Please repeat the listing exactly, starting at its first line and stopping after the line that contains "(** [Duration::saturating_add]. *)".
***
(* ===== verification/Retry.v ===== *)
(** * Retries

    [retry.rs]: the jittered delay before a retry, the budget of attempts of one command, and what
    a failed attempt means for the retry loop. Durations are whole nanoseconds. *)

From S2P Require Import Prelude Types.

(** [Duration::MAX], in nanoseconds. *)
Definition DURATION_MAX : Z := (2 ^ 64 - 1) * 1000000000 + 999999999.
Definition NANOS_PER_MILLI : Z := 1000000.
Definition NANOS_PER_SEC : Z := 1000000000.
Definition u32_max : Z := 2 ^ 32 - 1.

(** [Duration::saturating_mul]. *)
Definition duration_saturating_mul (d n : Z) : Z := Z.min (d * n) DURATION_MAX.
(** [Duration::saturating_add]. *)
Definition duration_saturating_add (d e : Z) : Z := Z.min (d + e) DURATION_MAX.
(** [2u32.saturating_pow(n)]. *)
Definition two_saturating_pow (n : Z) : Z := Z.min (2 ^ n) u32_max.

(** crates/evt/src/retry.rs:36-48 [RetryPolicy] *)
Record RetryPolicy := mkRetryPolicy {
  rp_max_attempts : Z;
  rp_base_delay : Z;
  rp_max_delay : Z;
  rp_deadline : option Z
}.

(** crates/evt/src/retry.rs:59-65 [DEFAULT_MAX_ATTEMPTS] *)
Definition DEFAULT_MAX_ATTEMPTS : Z := 5.
Definition DEFAULT_BASE_DELAY_MS : Z := 25.
Definition DEFAULT_MAX_DELAY_MS : Z := 1000.

(** crates/evt/src/retry.rs:69-76 [RetryPolicy::new] *)
Definition retry_policy_new (max_attempts : Z) : RetryPolicy :=
  mkRetryPolicy max_attempts (DEFAULT_BASE_DELAY_MS * NANOS_PER_MILLI)
    (DEFAULT_MAX_DELAY_MS * NANOS_PER_MILLI) None.

(** crates/evt/src/retry.rs:79-86 [RetryPolicy::immediate] *)
Definition retry_immediate (max_attempts : Z) : RetryPolicy :=
  mkRetryPolicy max_attempts 0 0 None.

(** crates/evt/src/retry.rs:90-94 [RetryPolicy::with_backoff] *)
Definition with_backoff (p : RetryPolicy) (base_delay max_delay : Z) : RetryPolicy :=
  mkRetryPolicy (rp_max_attempts p) base_delay max_delay (rp_deadline p).

(** crates/evt/src/retry.rs:102-105 [RetryPolicy::with_deadline] *)
Definition with_deadline (p : RetryPolicy) (deadline : Z) : RetryPolicy :=
  mkRetryPolicy (rp_max_attempts p) (rp_base_delay p) (rp_max_delay p) (Some deadline).

(** The largest delay before a retry. *)
Definition delay_ceiling (p : RetryPolicy) (retry : Z) : Z :=
  Z.min (duration_saturating_mul (rp_base_delay p) (two_saturating_pow retry)) (rp_max_delay p).

(** crates/evt/src/retry.rs:108-121 [RetryPolicy::delay]

    [random] is the value the process's hasher keys give; [None] is the panic of a spread that
    fills 64 bits, whose successor overflows. *)
Definition delay (p : RetryPolicy) (retry random : Z) : option Z :=
  let ceiling := delay_ceiling p retry in
  let floor := ceiling / 2 in
  let spread := (ceiling - floor) mod 2 ^ 64 in
  if spread =? 0 then Some ceiling
  else if spread =? 2 ^ 64 - 1 then None
  else Some (floor + random mod (spread + 1)).

(** crates/evt/src/retry.rs:125-129 [Budget]

    [started] is the reading of the clock when the first attempt began. *)
Record Budget := mkBudget {
  bu_policy : RetryPolicy;
  bu_started : Z;
  bu_attempt : Z
}.

(** crates/evt/src/retry.rs:133-139 [Budget::new] *)
Definition budget_new (policy : RetryPolicy) (now : Z) : Budget := mkBudget policy now 1.

(** crates/evt/src/retry.rs:148-162 [Budget::next]

    [now] is the clock, [random] the jitter. *)
Definition budget_next (b : Budget) (now random : Z) : option (Budget * option Z) :=
  match delay (bu_policy b) (bu_attempt b - 1) random with
  | None => None
  | Some delay =>
      let past_deadline :=
        match rp_deadline (bu_policy b) with
        | Some deadline =>
            deadline <=? duration_saturating_add (Z.max 0 (now - bu_started b)) delay
        | None => false
        end in
      Some (if (Z.max (rp_max_attempts (bu_policy b)) 1 <=? bu_attempt b) || past_deadline then
              (b, None)
            else (mkBudget (bu_policy b) (bu_started b) (bu_attempt b + 1), Some delay))
  end.

(** crates/evt/src/retry.rs:167-178 [Retry] *)
Inductive Retry := Never | RetryTransient | RetryConflict.

#[export] Instance Retry_eq_dec : EqDecision Retry.
Proof. solve_decision. Defined.

(** crates/evt/src/retry.rs:183-213 [Retry::of] *)
Definition retry_of (error : Error) : Retry :=
  match error with
  | Conflict _ _ | SequenceGap _ _ _ | FenceConflict _ _ Engine => RetryConflict
  | Transient _ | AmbiguousWrite _ _ => RetryTransient
  | RebuildInProgress | RebuildConflict _ | RebuildUnavailable _ _ | RebuildEpochChanged _ _ =>
      RetryTransient
  | StreamHeadDrift _ _ _ | StreamHeadsNotMigrated | StoreNotInitialized => Never
  | _ => Never
  end.

(** crates/evt/src/retry.rs:220-225 [Retry::of_decision] *)
Definition retry_of_decision (error : Error) : Retry :=
  match retry_of error with
  | RetryConflict => RetryTransient
  | other => other
  end.

(** crates/evt/src/retry.rs:230-238 [Phase] *)
Inductive Phase := Internal | Deciding | Committing.

(** crates/evt/src/retry.rs:241-244 [Failed] *)
Record Failed := mkFailed { fa_error : Error; fa_phase : Phase }.

(** crates/evt/src/retry.rs:248-253 [Failed::internal] *)
Definition failed_internal (error : Error) : Failed := mkFailed error Internal.

(** crates/evt/src/retry.rs:256-261 [Failed::deciding] *)
Definition failed_deciding (error : Error) : Failed := mkFailed error Deciding.

(** crates/evt/src/retry.rs:264-269 [Failed::committing] *)
Definition failed_committing (error : Error) : Failed := mkFailed error Committing.

(** crates/evt/src/retry.rs:272-278 [Failed::retry] *)
Definition failed_retry (f : Failed) : Retry :=
  match fa_phase f with
  | Internal => Never
  | Deciding => retry_of_decision (fa_error f)
  | Committing => retry_of (fa_error f)
  end.

(** ** Lemmas *)

(** A policy whose numbers are those of its machine types, with delays short enough to jitter. *)
Record policy_ok (p : RetryPolicy) : Prop := {
  pk_attempts : 0 ≤ rp_max_attempts p ≤ u32_max;
  pk_base : 0 ≤ rp_base_delay p ≤ DURATION_MAX;
  pk_max : 0 ≤ rp_max_delay p < 2 ^ 64
}.

Lemma delay_ceiling_range p retry :
  policy_ok p → 0 ≤ retry → 0 ≤ delay_ceiling p retry ≤ rp_max_delay p.
Proof.
  intros [_ Hb Hm] Hr. unfold delay_ceiling, duration_saturating_mul, two_saturating_pow.
  assert (0 < 2 ^ retry) by (apply Z.pow_pos_nonneg; lia).
  assert (0 ≤ rp_base_delay p * Z.min (2 ^ retry) u32_max) by (unfold u32_max; nia).
  unfold DURATION_MAX. lia.
Qed.

(** The delay lies in the upper half below its ceiling, and there is one. *)
Lemma delay_range p retry random :
  policy_ok p → 0 ≤ retry → 0 ≤ random →
  ∃ d, delay p retry random = Some d ∧
    delay_ceiling p retry / 2 ≤ d ≤ delay_ceiling p retry.
Proof.
  intros Hp Hr Hrand. pose proof (delay_ceiling_range p retry Hp Hr) as Hc.
  destruct Hp as [_ _ Hm]. unfold delay. set (c := delay_ceiling p retry) in *.
  assert (0 ≤ c - c / 2 < 2 ^ 63 + 1) as Hs by (Z.div_mod_to_equations; lia).
  rewrite (Z.mod_small (c - c / 2)) by lia.
  destruct (Z.eqb_spec (c - c / 2) 0) as [H0|H0].
  - exists c. split; [done|]. Z.div_mod_to_equations. lia.
  - destruct (Z.eqb_spec (c - c / 2) (2 ^ 64 - 1)) as [H1|_]; [lia|].
    eexists. split; [done|].
    pose proof (Z.mod_pos_bound random (c - c / 2 + 1) ltac:(lia)). lia.
Qed.

Lemma budget_next_attempts b now random b' d :
  budget_next b now random = Some (b', Some d) →
  bu_attempt b' = bu_attempt b + 1 ∧ bu_policy b' = bu_policy b ∧ bu_started b' = bu_started b ∧
  bu_attempt b < Z.max (rp_max_attempts (bu_policy b)) 1.
Proof.
  unfold budget_next. destruct (delay _ _ _); [|done].
  destruct (Z.max (rp_max_attempts (bu_policy b)) 1 <=? bu_attempt b) eqn:E; [done|]. simpl.
  destruct (match rp_deadline (bu_policy b) with Some _ => _ | None => _ end); [done|].
  intros [= <- <-]. simpl. repeat split; lia.
Qed.

(** The delays granted to a command whose attempts keep failing, one per reading of the clock and
    the jitter, until the budget refuses; [None] when computing a delay panics. *)
Fixpoint grants (b : Budget) (readings : list (Z * Z)) : option (list (Z * Z)) :=
  match readings with
  | [] => Some []
  | (now, random) :: rest =>
      match budget_next b now random with
      | None => None
      | Some (_, None) => Some []
      | Some (b', Some d) =>
          match grants b' rest with
          | Some more => Some ((now, d) :: more)
          | None => None
          end
      end
  end.

Lemma budget_next_some b now random :
  policy_ok (bu_policy b) → 1 ≤ bu_attempt b → 0 ≤ random →
  ∃ b' o, budget_next b now random = Some (b', o) ∧
    ∀ d, o = Some d →
      delay_ceiling (bu_policy b) (bu_attempt b - 1) / 2 ≤ d
        ≤ delay_ceiling (bu_policy b) (bu_attempt b - 1) ∧
      ∀ deadline, rp_deadline (bu_policy b) = Some deadline → deadline ≤ DURATION_MAX →
        Z.max 0 (now - bu_started b) + d < deadline.
Proof.
  intros Hp Ha Hr. destruct (delay_range (bu_policy b) (bu_attempt b - 1) random Hp) as (d & Hd & Hrange);
    [lia|done|]. unfold budget_next. rewrite Hd.
  destruct (Z.max (rp_max_attempts (bu_policy b)) 1 <=? bu_attempt b); simpl.
  { eexists _, _. split; [reflexivity|done]. }
  destruct (rp_deadline (bu_policy b)) as [deadline|] eqn:Hdl.
  - destruct (deadline <=? _) eqn:Hle; eexists _, _; (split; [reflexivity|]); [done|].
    intros d' [= <-]. split; [done|]. intros dl [= <-] Hmax.
    apply Z.leb_gt in Hle. unfold duration_saturating_add in Hle. lia.
  - eexists _, _. split; [reflexivity|]. by intros d' [= <-].
Qed.

(** The budget of a command: whatever the clock and the jitter are, computing a delay never
    panics, at most [max(max_attempts, 1) - 1] retries are granted, the [i]-th delay lies between
    half of and the whole exponential ceiling, never above the policy's longest delay, and no
    granted wait ends at or past the deadline. *)
Theorem budget_is_bounded policy started readings :
  policy_ok policy → Forall (λ r : Z * Z, 0 ≤ r.2) readings →
  ∃ delays, grants (budget_new policy started) readings = Some delays ∧
    llen delays ≤ Z.max (rp_max_attempts policy) 1 - 1 ∧
    (∀ i now d, delays !! i = Some (now, d) →
       delay_ceiling policy (Z.of_nat i) / 2 ≤ d ≤ delay_ceiling policy (Z.of_nat i) ∧
       d ≤ rp_max_delay policy ∧
       ∀ deadline, rp_deadline policy = Some deadline → deadline ≤ DURATION_MAX →
         Z.max 0 (now - started) + d < deadline).
Proof.
  intros Hp Hr.
  assert (∀ b, bu_policy b = policy → bu_started b = started → 1 ≤ bu_attempt b →
    bu_attempt b ≤ Z.max (rp_max_attempts policy) 1 →
    ∃ delays, grants b readings = Some delays ∧
      llen delays ≤ Z.max (rp_max_attempts policy) 1 - bu_attempt b ∧
      ∀ i now d, delays !! i = Some (now, d) →
        delay_ceiling policy (bu_attempt b - 1 + Z.of_nat i) / 2 ≤ d
          ≤ delay_ceiling policy (bu_attempt b - 1 + Z.of_nat i) ∧
        ∀ deadline, rp_deadline policy = Some deadline → deadline ≤ DURATION_MAX →
          Z.max 0 (now - started) + d < deadline) as Hall.
  { induction Hr as [|[now random] readings Hrand _ IH]; intros b Hbp Hbs Ha Hmax; simpl.
    { exists []. unfold llen. simpl. split; [done|]. split; [lia|]. done. }
    destruct (budget_next_some b now random) as (b' & o & Hnext & Hd); [by rewrite Hbp|done|done|].
    rewrite Hnext. destruct o as [d|].
    - apply budget_next_attempts in Hnext as (Hatt & Hpol & Hst & Hlt).
      destruct (IH b') as (delays & -> & Hlen & Hrest); [congruence..|lia|rewrite Hbp in Hlt; lia|].
      eexists. split; [reflexivity|]. split; [unfold llen in *; simpl; lia|].
      intros [|i] t x Hx; simpl in Hx.
      + injection Hx as -> ->. rewrite Z.add_0_r. rewrite <-Hbp, <-Hbs. by apply Hd.
      + apply Hrest in Hx. replace (bu_attempt b - 1 + Z.of_nat (S i))
          with (bu_attempt b' - 1 + Z.of_nat i) by lia. done.
    - exists []. unfold llen. simpl. split; [done|]. split; [lia|]. done. }
  destruct (Hall (budget_new policy started) eq_refl eq_refl ltac:(simpl; lia) ltac:(simpl; lia))
    as (delays & Hg & Hlen & Hd).
  exists delays. split; [done|]. split; [done|]. intros i now d Hi. destruct (Hd i now d Hi) as [H1 H2].
  simpl in H1. split; [done|]. split; [|done].
  pose proof (delay_ceiling_range policy (Z.of_nat i) Hp (Nat2Z.is_nonneg i)).
  replace (1 - 1 + Z.of_nat i) with (Z.of_nat i) in H1 by lia. lia.
Qed.

Lemma budget_is_bounded_witness :
  ∃ delays, grants (budget_new (retry_policy_new 3) 0) [(5, 7); (60, 1); (99, 2)] = Some delays ∧
    llen delays ≤ 2.
Proof.
  destruct (budget_is_bounded (retry_policy_new 3) 0 [(5, 7); (60, 1); (99, 2)])
    as (delays & Hg & Hlen & _).
  - split; unfold u32_max, DURATION_MAX, retry_policy_new, DEFAULT_BASE_DELAY_MS, NANOS_PER_MILLI,
      DEFAULT_MAX_DELAY_MS; simpl; lia.
  - repeat constructor; simpl; lia.
  - exists delays. split; [exact Hg|exact Hlen].
Defined.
***
▶ **TASK RESULT**
(* ===== verification/Retry.v ===== *)
(** * Retries

    [retry.rs]: the jittered delay before a retry, the budget of attempts of one command, and what
    a failed attempt means for the retry loop. Durations are whole nanoseconds. *)

From S2P Require Import Prelude Types.

(** [Duration::MAX], in nanoseconds. *)
Definition DURATION_MAX : Z := (2 ^ 64 - 1) * 1000000000 + 999999999.
Definition NANOS_PER_MILLI : Z := 1000000.
Definition NANOS_PER_SEC : Z := 1000000000.
Definition u32_max : Z := 2 ^ 32 - 1.

(** [Duration::saturating_mul]. *)
Definition duration_saturating_mul (d n : Z) : Z := Z.min (d * n) DURATION_MAX.
(** [Duration::saturating_add]. *)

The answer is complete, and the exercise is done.